The expert group estimates the number of poor in India as close to 50% as compared to 28.3%. With this order of variation coming from two arms of the same government, what sanctity is there in these numbers?
Apart from the exegesis of official experts, we have a whole industry of Poverty Research mostly funded by multilateral agencies and grant giving foundations. The route to stardom is well laid out – from JNU / Delhi school to Cambridge on both side of Atlantics or some other ivy league schools and then to the portal of the World bank / UN organizations. India which is estimated to be home of the largest number of poor in the world has also produced the maximum number of researchers on poverty.
And the debate on what is the best way, statistically speaking, to estimate incidence of poverty some times assumes surrealistic proportion. One just has to recount how, long back, two highly qualified statisticians and professors engaged themselves in a fierce debate about how to take into account inter-person variation in calories intakes and consequently how to correctly measure the incidence of poverty using a minimum level of calorie intake recommended by nutritionists.
What is the real purpose of the debate? The real motive is political – which set of policy measures is good for poverty reduction. So if your prior belief is that economic reform is bad for the country then get a suitable measure of poverty index to demonstrate that poverty has increased in the post reform period. If one’s prior belief is opposite then get hold of another measure.
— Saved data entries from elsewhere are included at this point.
(* ===== verification/UnitTesting.v ===== *)
(** * Unit tests

    The vocabulary of the repository's unit tests: a test is a program over the
    state it works on, and passes when it returns; a failed assertion and an
    [unwrap] of an error are panics.  The files [Unit*.v] restate the tests of
    the source on the model, one definition per test under its name, and evaluate
    them: the model behaves as the tests say the code does. *)

From S2P Require Import Prelude.

Local Open Scope N_scope.

(** A test over a state, and a test without one. *)
Definition test (S A : Type) : Type := M S unit A.
Definition verdict : Type := res unit unit.

Section testing.
Context {S : Type}.

(** [call(..).unwrap()], [call(..).expect(..)]. *)
Definition unwrap {E A} (c : M S E A) : test S A := fun s =>
  let '(s', r) := c s in (s', match r with Ok a => Ok a | _ => Panic end).

(** The result of a call as a value. *)
Definition attempt {E A} (c : M S E A) : test S (res E A) := fun s =>
  let '(s', r) := c s in
  (s', match r with Ok a => Ok (Ok a) | Err e => Ok (Err e) | Panic => Panic end).

(** A call without errors, and a query. *)
Definition call {A} (f : S -> S * A) : test S A := fun s => let '(s', a) := f s in (s', Ok a).
Definition query {A} (f : S -> A) : test S A := fun s => (s, Ok (f s)).

Definition check (b : bool) : test S unit := lift (asserts b).
Definition check_eq {A} `{EqDecision A} (a b : A) : test S unit := check (bool_decide (a = b)).
Definition some {A} (o : option A) : test S A := lift (expect o).
(** [vec[i]]. *)
Definition index {A} (l : list A) (i : nat) : test S A := some (l !! i).

(** [for x in l]. *)
Fixpoint for_each {A} (l : list A) (f : A -> test S unit) : test S unit :=
  match l with [] => mret tt | x :: l' => f x;; for_each l' f end.
(** [for i in a..b]. *)
Definition for_range (a b : N) (f : N -> test S unit) : test S unit :=
  for_each ((fun i => a + N.of_nat i) <$> List.seq 0 (N.to_nat (b - a))) f.

Definition is_err {E A} (r : res E A) : bool := match r with Err _ => true | _ => false end.

Definition run_test (t : test S unit) (s : S) : verdict := snd (t s).

End testing.

(** The verdict of tests that are to pass, and of one that is to panic. *)
Definition all_pass (verdicts : list verdict) : bool :=
  forallb (fun v => match v with Ok _ => true | _ => false end) verdicts.
Definition should_panic (v : verdict) : verdict := match v with Panic => Ok tt | _ => Panic end.

(** [vec![b; n]] and a list of small numbers as bytes. *)
Definition filled (b : N) (n : nat) : bytes := replicate n (byte_of b).
Definition lit (ns : list N) : bytes := map byte_of ns.
Definition str (s : string) : bytes := String.list_byte_of_string s.

(** [haystack.contains(needle)]. *)
Definition contains_str (needle haystack : string) : bool :=
  bool_decide (is_Some (String.index 0 needle haystack)).
(* ===== verification/UnitProto.v ===== *)
(** * The unit tests of the protocol crate

    [opcodes.rs], [flags.rs], [header.rs], [frame.rs] and the [Ping] of
    [payloads/mod.rs].  A test of a property of random inputs is a program of its
    input, and passes on every input its generator can make. *)

From S2P Require Import Prelude Opcodes Header Framing Payloads UnitTesting.

Local Open Scope N_scope.

Module ProtoTests.

Abbreviation check_all := (test unit unit).

(** ** [opcodes.rs] and [flags.rs] *)

Definition opcode_round_trip : check_all :=
  let all_opcodes :=
    [Opcode.Hello; Opcode.HelloReply; Opcode.Goodbye; Opcode.Ping; Opcode.Pong;
     Opcode.SyncRequest; Opcode.SyncResponse; Opcode.Error;
     Opcode.KeyPackage; Opcode.Proposal; Opcode.Commit; Opcode.Welcome; Opcode.GroupInfo;
     Opcode.PSKProposal; Opcode.ReInit; Opcode.ExternalCommit; Opcode.KeyPackagePublish;
     Opcode.KeyPackageFetch; Opcode.GroupInfoRequest;
     Opcode.AppMessage; Opcode.AppReceipt; Opcode.AppReaction; Opcode.AppEdit; Opcode.AppDelete;
     Opcode.Typing; Opcode.Presence;
     Opcode.Redact; Opcode.Ban; Opcode.Unban; Opcode.Kick; Opcode.Mute; Opcode.Pin; Opcode.Report;
     Opcode.FedAppend; Opcode.FedSync; Opcode.FedAck; Opcode.FedNack; Opcode.FedQuery;
     Opcode.CASPut; Opcode.CASGet; Opcode.CASDelete; Opcode.CASProof] in
  for_each all_opcodes (fun opcode =>
    check_eq (Some opcode) (Opcode.from_u16 (Opcode.to_u16 opcode))).

Definition invalid_opcode : check_all :=
  check_eq (Opcode.from_u16 0x9999) None;;
  check_eq (Opcode.from_u16 0x0000) None.

(** [f | g] of the bitflags crate, and all the flags. *)
Definition union (f g : FrameFlags.t) : FrameFlags.t :=
  FrameFlags.mk (byte_of (N.lor (Byte.to_N (FrameFlags.bits f)) (Byte.to_N (FrameFlags.bits g)))).
Definition all_flags : FrameFlags.t := foldr union FrameFlags.empty
  [FrameFlags.COMPRESSED; FrameFlags.FRAGMENTED; FrameFlags.PRIORITY; FrameFlags.FEDERATED;
   FrameFlags.EXTERNAL; FrameFlags.EPHEMERAL; FrameFlags.REDACTABLE; FrameFlags.RESERVED].

Definition flags_basic : check_all :=
  let flags := union FrameFlags.COMPRESSED FrameFlags.PRIORITY in
  check (FrameFlags.contains flags FrameFlags.COMPRESSED);;
  check (FrameFlags.contains flags FrameFlags.PRIORITY);;
  check (negb (FrameFlags.contains flags FrameFlags.FEDERATED)).

Definition flags_round_trip : check_all :=
  let flags := union FrameFlags.EXTERNAL FrameFlags.REDACTABLE in
  check_eq flags (FrameFlags.from_byte (FrameFlags.to_byte flags)).

Definition flags_empty : check_all := check_eq (FrameFlags.to_byte FrameFlags.empty) (byte_of 0).
Definition flags_all : check_all := check_eq (FrameFlags.to_byte all_flags) (byte_of 0xFF).

(** ** [header.rs] *)

(** [buf[0..4].copy_from_slice(..); buf[4] = version]. *)
Definition buffer (magic : bytes) (version : byte) : bytes := magic ++ [version] ++ zeros 123.
Definition valid_buffer : bytes :=
  buffer (to_be_bytes 4 FrameHeader.MAGIC) FrameHeader.VERSION.

Definition header_size : check_all :=
  check_eq (len (FrameHeader.to_bytes (FrameHeader.of_layout valid_buffer))) FrameHeader.SIZE;;
  check_eq FrameHeader.SIZE 128.

Definition header_round_trip (header : FrameHeader.t) : check_all :=
  parsed ← unwrap (lift (FrameHeader.from_bytes (FrameHeader.to_bytes header)));
  check (FrameHeader.eq header parsed).

Definition header_accessors (header : FrameHeader.t) : check_all :=
  check_eq (FrameHeader.magic header) FrameHeader.MAGIC;;
  check_eq (FrameHeader.version header) FrameHeader.VERSION;;
  check (FrameHeader.payload_size header <=? FrameHeader.MAX_PAYLOAD_SIZE).

Definition reject_short_buffer : check_all :=
  check_eq (FrameHeader.from_bytes (zeros 100)) (Err (ProtocolError.FrameTooShort 128 100)).

Definition reject_invalid_magic : check_all :=
  check_eq (FrameHeader.from_bytes (buffer (filled 0xFF 4) FrameHeader.VERSION))
    (Err ProtocolError.InvalidMagic).

Definition reject_invalid_version : check_all :=
  check_eq (FrameHeader.from_bytes (buffer (to_be_bytes 4 FrameHeader.MAGIC) (byte_of 0xFF)))
    (Err (ProtocolError.UnsupportedVersion (byte_of 0xFF))).

Definition reject_oversized_payload : check_all :=
  let oversized := FrameHeader.MAX_PAYLOAD_SIZE + 1 in
  let buf := take 12 valid_buffer ++ to_be_bytes 4 oversized ++ drop 16 valid_buffer in
  check (match FrameHeader.from_bytes buf with
         | Err (ProtocolError.PayloadTooLarge _ _) => true | _ => false end).

(** ** [frame.rs] and [payloads/mod.rs] *)

Definition frame_round_trip (frame : Frame.t) : check_all :=
  wire ← unwrap (lift (Frame.encode frame []));
  parsed ← unwrap (lift (Frame.decode wire));
  check_eq (Frame.payload frame) (Frame.payload parsed).

Definition parsed_header : test unit FrameHeader.t := unwrap (lift (FrameHeader.from_bytes valid_buffer)).

Definition frame_with_payload : check_all :=
  header ← parsed_header;
  let header := FrameHeader.mk (FrameHeader.f_magic header) (FrameHeader.f_version header)
    (FrameHeader.f_flags header) (to_be_bytes 2 (Opcode.to_u16 Opcode.Ping))
    (FrameHeader.f_request_id header) (FrameHeader.f_payload_size header)
    (FrameHeader.f_room_id header) (FrameHeader.f_sender_id header) (FrameHeader.f_context_id header)
    (FrameHeader.f_hlc_timestamp header) (FrameHeader.f_epoch header)
    (FrameHeader.f_signature header) in
  let payload_bytes := lit [1; 2; 3; 4] in
  frame ← lift (Frame.new header payload_bytes);
  check_eq (FrameHeader.payload_size (Frame.header frame)) (len payload_bytes);;
  frame_round_trip frame.

Definition reject_truncated_frame : check_all :=
  header ← parsed_header;
  let header_bytes := FrameHeader.to_bytes (FrameHeader.set_payload_size 100 header) in
  check (match Frame.decode header_bytes with
         | Err (ProtocolError.FrameTruncated _ _) => true | _ => false end).

Definition payload_ping_round_trip {ciborium : Ciborium} : check_all :=
  header ← parsed_header;
  frame ← unwrap (lift (Payload.into_frame Payload.Ping header));
  decoded ← unwrap (lift (Payload.from_frame frame));
  check (match decoded with Payload.Ping => true | _ => false end).

(** The tests of the protocol crate pass on the model. *)
Lemma proto_tests_pass {ciborium : Ciborium} : all_pass (map (fun t => run_test t tt)
  [opcode_round_trip; invalid_opcode; flags_basic; flags_round_trip; flags_empty; flags_all;
   header_size; reject_short_buffer; reject_invalid_magic; reject_invalid_version;
   reject_oversized_payload; frame_with_payload; reject_truncated_frame;
   payload_ping_round_trip]) = true.
Proof. vm_compute. reflexivity. Qed.

(** ** The generated inputs *)

(** The headers of [Arbitrary for FrameHeader]: the magic, the version and a
    payload size within the limit, any bytes in the other fields. *)
Definition arbitrary_header (flags : byte)
    (opcode request_id room_id sender_id context_id hlc_timestamp epoch : bytes)
    (payload_size : N) (signature : bytes) : FrameHeader.t :=
  FrameHeader.mk (to_be_bytes 4 FrameHeader.MAGIC) FrameHeader.VERSION flags opcode request_id
    (to_be_bytes 4 payload_size) room_id sender_id context_id hlc_timestamp epoch signature.

Definition generated (h : FrameHeader.t) : Prop :=
  exists flags opcode request_id room_id sender_id context_id hlc_timestamp epoch n signature,
    h = arbitrary_header flags opcode request_id room_id sender_id context_id hlc_timestamp epoch
          n signature /\
    n <= FrameHeader.MAX_PAYLOAD_SIZE /\ FrameHeader.wf h.

Lemma generated_valid h : generated h -> FrameHeader.wf h /\ FrameHeader.valid h.
Proof.
  intros (? & ? & ? & ? & ? & ? & ? & ? & n & ? & -> & Hn & Hw). split; [done|].
  unfold FrameHeader.valid, FrameHeader.magic, FrameHeader.payload_size, arbitrary_header.
  cbn [FrameHeader.f_magic FrameHeader.f_payload_size FrameHeader.version FrameHeader.f_version].
  unfold FrameHeader.MAX_PAYLOAD_SIZE in *. rewrite (from_to_be_bytes 4 n) by (cbn; lia). done.
Qed.

(** The tests of every generated header, and of every frame of one and a payload
    a frame can carry, pass. *)
Theorem generated_headers_pass h : generated h ->
  run_test (header_round_trip h) tt = Ok tt /\ run_test (header_accessors h) tt = Ok tt.
Proof.
  intros [Hw Hv]%generated_valid.
  assert (E : FrameHeader.from_bytes (FrameHeader.to_bytes h) = Ok h).
  { apply FrameHeader.from_bytes_Ok. split_and!; [done..|]. exists []. by rewrite app_nil_r. }
  destruct Hv as (Hm & Hver & Hp).
  unfold run_test, header_round_trip, header_accessors, check_eq, check, unwrap, lift, FrameHeader.eq.
  unfold_M. rewrite E, Hm, Hver, (proj2 (N.leb_le _ _)) by done.
  rewrite !bool_decide_eq_true_2 by done. done.
Qed.

Theorem generated_frames_pass h payload f : generated h ->
  len payload <= FrameHeader.MAX_PAYLOAD_SIZE -> Frame.new (E := unit) h payload = Ok f ->
  run_test (frame_round_trip f) tt = Ok tt.
Proof.
  intros [Hw Hv]%generated_valid Hp Hnew. destruct Hv as (Hm & Hver & _).
  destruct (Frame.new_frame_wf (E := unit) h payload Hw Hm Hver Hp) as (f' & Hf & Hwf & _).
  rewrite Hnew in Hf. injection Hf as <-.
  unfold run_test, frame_round_trip, check_eq, check, unwrap, lift. unfold_M.
  rewrite Frame.encode_wf by done. cbn [app]. rewrite <- (app_nil_r (Frame.wire f)).
  rewrite Frame.decode_wire by done. rewrite bool_decide_eq_true_2 by done. done.
Qed.

End ProtoTests.
(** The default branch: commits create their room, external commits subscribe
    their sender, and the frame is routed. *)
Definition handle_room_frame (session_id : N) (frame : Frame.t) (now : Instant)
    : drv (list ServerAction) :=
  update_activity session_id now;;
  let room_id := FrameHeader.room_id (Frame.header frame) in
  let opcode := FrameHeader.opcode_enum (Frame.header frame) in
  let is_commit := bool_decide (opcode = Some Opcode.Commit)
                   || bool_decide (opcode = Some Opcode.ExternalCommit) in
  d ← get;
  actions1 ← (if is_commit && negb (has_room d room_id) then create_room room_id session_id
              else mret []);
  actions2 ← (if bool_decide (opcode = Some Opcode.ExternalCommit) then
                registry_call (ConnectionRegistry.subscribe session_id room_id);;
                mret [Log LDebug ("session " +:+ pretty session_id +:+ " subscribed to room "
                                    +:+ fmt_hex 32 room_id +:+ " via ExternalCommit") now]
              else mret []);
  actions3 ← route_frame session_id frame now;
  mret (actions1 ++ actions2 ++ actions3).

Definition handle_frame_received (session_id : N) (frame : Frame.t) : drv (list ServerAction) :=
  now ← env_now;
  d ← get;
  match connections d !! session_id with
  | None => throw (ServerError.SessionNotFound session_id)
  | Some conn =>
      match FrameHeader.opcode_enum (Frame.header frame) with
      | Some (Opcode.Hello | Opcode.Ping | Opcode.Pong | Opcode.Goodbye) =>
          handle_session_frame session_id conn frame now
      | Some Opcode.SyncRequest => handle_sync_request session_id frame
      | Some Opcode.KeyPackagePublish =>
          update_activity session_id now;; handle_key_package_publish session_id frame
      | Some Opcode.KeyPackageFetch =>
          update_activity session_id now;; handle_key_package_fetch session_id frame
      | Some Opcode.GroupInfo =>
          update_activity session_id now;; handle_group_info_publish session_id frame
      | Some Opcode.GroupInfoRequest =>
          update_activity session_id now;; handle_group_info_request session_id frame
      | Some Opcode.Welcome => handle_welcome session_id frame now
      | Some Opcode.AppMessage =>
          update_activity session_id now;; route_frame session_id frame now
      | _ => handle_room_frame session_id frame now
      end
  end.
Lemma exec_all_delivers ops d :
  coherent d -> Forall op_typed ops ->
  let '(d', answers) := exec_all ops d in
  coherent d' /\ forall r, log_of d' r = log_of d r ++ concat (map (broadcasts r) answers).
Proof using StorageTotal0.
  revert d. induction ops as [|o ops IH]; intros d Hc Hops; cbn [exec_all].
  { split; [done|]. intros r. by rewrite app_nil_r. }
  inversion Hops as [|? ? Ho Hops']; subst. pose proof (exec_op_delivers o Ho d Hc) as H1.
  destruct (exec_op o d) as [d1 a]. destruct H1 as [Hc1 Hl1].
  specialize (IH d1 Hc1 Hops'). destruct (exec_all ops d1) as [d2 answers].
  destruct IH as [Hc2 Hl2]. split; [done|]. intros r. cbn [map concat].
  by rewrite Hl2, Hl1, (assoc_L (++)).
Qed.

Lemma new_recoverable (e : Env) st cfg :
  storage_inv st ->
  (forall r, len (rv_log (view st r)) <= u64_MAX) ->
  (forall r i f, rv_log (view st r) !! i = Some f ->
     Frame.wf f /\ FrameHeader.log_index (Frame.header f) = N.of_nat i) ->
  (forall r, is_Some (rv_meta (view st r)) -> r < 2 ^ 128) ->
  recoverable (new e st cfg).
Proof. intros H1 H2 H3 H4. by constructor. Qed.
It is said in statistics that if you beat some data sufficiently you can always reject a null hypothesis.
I can not better the opening sentences of Charles Elliott’ book Patterns of Poverty in the Third World in this regard-
The basic configuration of world poverty is well known. Although the detailed statistics are unreliable, the services of a statistician are not required to establish that the majority of mankind is ill-fed, ill-housed, under-educated, and prey to preventable disease.
Do we really need to count the number of poor so accurately as if it is gravitational constant on which depends the trajectory of a missile? Poverty is ugly and de-humanizing. It is ugly more in a relative sense than in an absolute sense. A poor is not treated as a full citizen in any country- developed, under-developed, capitalist or socialist. The greatest suffering a poor has when she is made to feel as a lesser human being, a person deserving only piety from others. The tears of universal humiliation are much more real and enduring than the tears of hunger. It does not matter whether she is a singleton or numerous.